What is Obama thinking? How could he weaken so dramatically our protections against terrorism? Doesn't he realize that without warrantless FISA wiretaps, we could never have uncovered the plot to destroy the Brooklyn Bridge (how could we have gotten a warrant for conversations about the bridge when we didn't yet know that al Qaeda had it in its sights?)? Has he forgotten that we only found the name of the operative who was tasked with destroying the bridge because we subjected Khalid Sheikh Mohammed, the mastermind of Sept. 11, 2001, to “rough” interrogation techniques? Does he really mean to leave us vulnerable to terrorist attacks?

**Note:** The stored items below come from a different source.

(** * rawboard: the leaderboard service (internal/leaderboard/service.go)

    A shallow embedding of the score-aggregation core of rawboard in Rocq.

    - The key-value store (Valkey) is a finite map from keys to payloads.
      [Get] fails exactly when the key is absent; [Set] overwrites.
    - A stored value is the JSON text written by one of the service's
      encoders.  We keep the record it encodes ([PAllScores], [PHighScores],
      [PLeaderboard]); any other text is [PRaw], on which every decoder
      fails (a corrupt record).
    - [time.Time] is a [Z] of nanoseconds since the Unix epoch; each
      service call receives the clock reading [now] that its [time.Now()]
      calls return.
    - [int64] is [Z]; the one addition that can overflow (the running
      score total of [GetScoreAnalysis]) wraps around explicitly.
    - Go functions returning [error] run in a state monad over the store
      whose results are [Ok], [Err] (a returned error, the store keeping the
      writes already made) or [Panic] (a run-time panic). *)

From Stdlib Require Import ZArith Lia Sorting.Permutation Sorting.Sorted.
From stdpp Require Import base gmap strings list fin_maps pretty.

Open Scope Z_scope.

(** ** Data model (internal/models/player.go) *)

Record ScoreEntry := {
  Initials : string;
  Score : Z;
  Timestamp : Z
}.

Record Leaderboard := {
  GameID : string;
  Entries : list ScoreEntry
}.

Record AllScoresRecord := {
  asGameID : string;
  Scores : list ScoreEntry;
  asUpdated : Z
}.

Record PlayerHighScores := {
  hsGameID : string;
  HighScores : gmap string ScoreEntry;
  hsUpdated : Z
}.

Record Achievement := {
  ID : string;
  Name : string;
  Description : string;
  UnlockedAt : Z;
  Icon : string
}.

(** [float64(num) / float64(den)]; the floating-point division itself is
    not modelled, only its operands. *)
Record FloatRatio := { num : Z; den : nat }.

Record EnhancedPlayerStats := {
  eInitials : string;
  eHighScore : Z;
  eTotalScores : nat;
  eLastPlayed : Z;
  eAverageScore : FloatRatio;
  eFirstPlayed : Z;
  CurrentRank : option nat;
  Achievements : list Achievement;
  ScoreHistory : list ScoreEntry
}.

Record ScoreAnalysisResponse := {
  raGameID : string;
  TotalPlayers : nat;
  TotalScores : nat;
  HighestScore : Z;
  raAverageScore : FloatRatio;
  LastActivity : Z;
  TopPlayers : list EnhancedPlayerStats;
  ScoreDistribution : gmap string nat;
  RecentAchievements : list Achievement;
  raUpdated : Z
}.

(** [models.PlayerStats]. *)
Record PlayerStats := {
  psInitials : string;
  psHighScore : Z;
  psTotalScores : nat;
  psLastPlayed : Z;
  psAverageScore : FloatRatio;
  psFirstPlayed : Z
}.

(** The zero [time.Time] (0001-01-01T00:00:00Z) in Unix nanoseconds. *)
Definition zeroTime : Z := -62135596800 * 1000000000.

Definition zeroEntry : ScoreEntry :=
  {| Initials := ""; Score := 0; Timestamp := zeroTime |}.

(** ** Strings: [strings.TrimSpace], [strings.ToUpper], [strings.Contains]

    Go strings are byte strings and [len] counts bytes, as [String.length]
    does.  The ASCII behaviour of [TrimSpace] and [ToUpper] is modelled;
    their Unicode cases (U+0085, U+00A0, non-ASCII letters) are not. *)

Definition isSpaceByte (c : Ascii.ascii) : bool :=
  let n := Ascii.nat_of_ascii c in
  (Nat.eqb n 32 || ((9 <=? n)%nat && (n <=? 13)%nat))%bool.

Fixpoint trimLeft (s : string) : string :=
  match s with
  | EmptyString => EmptyString
  | String c s' => if isSpaceByte c then trimLeft s' else s
  end.

Definition string_rev (s : string) : string :=
  String.string_of_list_ascii (rev (String.list_ascii_of_string s)).

Definition TrimSpace (s : string) : string :=
  string_rev (trimLeft (string_rev (trimLeft s))).

Definition upperByte (c : Ascii.ascii) : Ascii.ascii :=
  let n := Ascii.nat_of_ascii c in
  if ((97 <=? n)%nat && (n <=? 122)%nat)%bool
  then Ascii.ascii_of_nat (n - 32) else c.

Fixpoint ToUpper (s : string) : string :=
  match s with
  | EmptyString => EmptyString
  | String c s' => String (upperByte c) (ToUpper s')
  end.

(** [strings.Contains(s, " ")]. *)
Fixpoint containsSpace (s : string) : bool :=
  match s with
  | EmptyString => false
  | String c s' => (Nat.eqb (Ascii.nat_of_ascii c) 32 || containsSpace s')%bool
  end.

(** ** The store and the service monad *)

Inductive Payload :=
  | PAllScores (r : AllScoresRecord)
  | PHighScores (r : PlayerHighScores)
  | PLeaderboard (r : Leaderboard)
  | PRaw (s : string).

Abbreviation DB := (gmap string Payload).

Inductive Res (A : Type) :=
  | Ok (a : A)
  | Err (e : string)
  | Panic (e : string).
Arguments Ok {A} a.
Arguments Err {A} e.
Arguments Panic {A} e.

Definition M (A : Type) : Type := DB -> Res A * DB.

Definition ret {A} (a : A) : M A := fun db => (Ok a, db).
Definition fail {A} (e : string) : M A := fun db => (Err e, db).

Definition bind {A B} (m : M A) (k : A -> M B) : M B := fun db =>
  match m db with
  | (Ok a, db') => k a db'
  | (Err e, db') => (Err e, db')
  | (Panic e, db') => (Panic e, db')
  end.

Notation "x <- m ;; k" := (bind m (fun x => k))
  (at level 100, m at next level, right associativity).
Notation "m ;;; k" := (bind m (fun _ => k))
  (at level 100, right associativity).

Yes, he does. Not because he is callous or fiendish, but because the new president seems to carry the thinking that animated the decisions of the Warren Court on defendants' rights over into the battle against terror. When the Warren Court first ruled that all defendants deserved free lawyers, that they had to be explicitly told of their right to remain silent, that evidence not obtained through warrants was inadmissible -- as were any “fruits of the poisonous tree” -- it occasioned great controversy (enough to help Nixon get elected president). Law-and-order types said that these decisions would lead to the release of thousands of criminals who would otherwise be in prison and would cause tens or hundreds of thousands more innocent people to become victims of serious crime. And they were right. The decisions of the Warren Court had exactly this effect.

But we have come to feel that these new procedural safeguards established by the court are fair and reasonable, even if it does result in more homicide victims and unsolved rapes. Unquestionably, the Warren Court decisions put American lives in danger. But we accepted that as the price for honoring our Constitution.